Extended Data Fig. 1 Structure-based design of GR ligands.

a) Chemical structure of the selective GR modulator, PF802. b) Crystal structure of the dexamethasone (Dex) bound GR ligand-binding domain (LBD). Helix 12 is colored red and the NCOA2 coregulator peptide binding in the AF2 binding surface is colored coral.
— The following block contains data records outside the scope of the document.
(* ===== verification/_CoqProject ===== *)
-Q . S2P
Prelude.v
Bytes.v
MiscTimer.v
MrpTypes.v
MrpMatch.v
SrpTable.v
MrpPdu.v
SrpEncode.v
MrpCore.v
MrpMachine.v
MrpSort.v
MvrpVlan.v
AvbApp.v
SrpApp.v
MrpRx.v
MrpPeriodic.v
MrpInv.v
MrpFrames.v
MrpRxSafe.v
MrpKeeps.v
SrpWire.v
SrpTask.v
SrpSafety.v
AudioFifo.v
AudioFifoSpec.v
AudioFifoSafe.v
AudioFifoConc.v
Listener1722.v
Listener1722Spec.v
PtpTime.v
Talker1722.v
TalkerSpec.v
TalkerStream.v
TalkerListener.v
TalkerLock.v
AcmpTypes.v
Acmp.v
AcmpSpec.v
AcmpInv.v
AcmpSafe.v
AcmpReach.v
AcmpTalker.v
AcmpListeners.v
AcmpStuck.v
MediaClock.v
AvbUtil.v
AvbApi.v
AvbManager.v
AvbManagerSpec.v
AvbManagerStates.v
TalkerTask.v
TalkerUnits.v
AppHooks.v
AvbRefine.v
AecpTypes.v
AecpControls.v
Aecp.v
AecpRun.v
AecpAnswer.v
AecpAcquire.v
AecpHandover.v
AecpStream.v
AecpUpload.v
AecpSample.v
Maap.v
MaapSpec.v
MaapReserve.v
Adp.v
AdpSpec.v
Control.v
ControlSpec.v
ControlStart.v
GptpTypes.v
Gptp.v
GptpSafe.v
GptpRoles.v
GptpDelay.v
GptpSync.v
GptpFaults.v
GptpSample.v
Carbons-3, -11, and -17 are indicated in the chemical structure (pdb entry 1M2Z). c) The bulky dimethylanaline group attached at C11 in RU-486 displaces h12 from the agonist position to disrupt the AF2 surface and generate antagonism (pdb entry 1NHZ). d) Substitutions at C3, as seen with the furoate group in momethasone furoate or the propyne in RU-486 target a small internal pocket to increase affinity (pdb entry 4P6W). e) Substitutions at C3 of the steroidal A-ring enter the solvent channel underneath the AF2 surface, potentially changing the shape of the surface and the ensemble of interacting coregulators (pdb entry 3BQD). f) Model of SR11466 (15) bound to the GR LBD.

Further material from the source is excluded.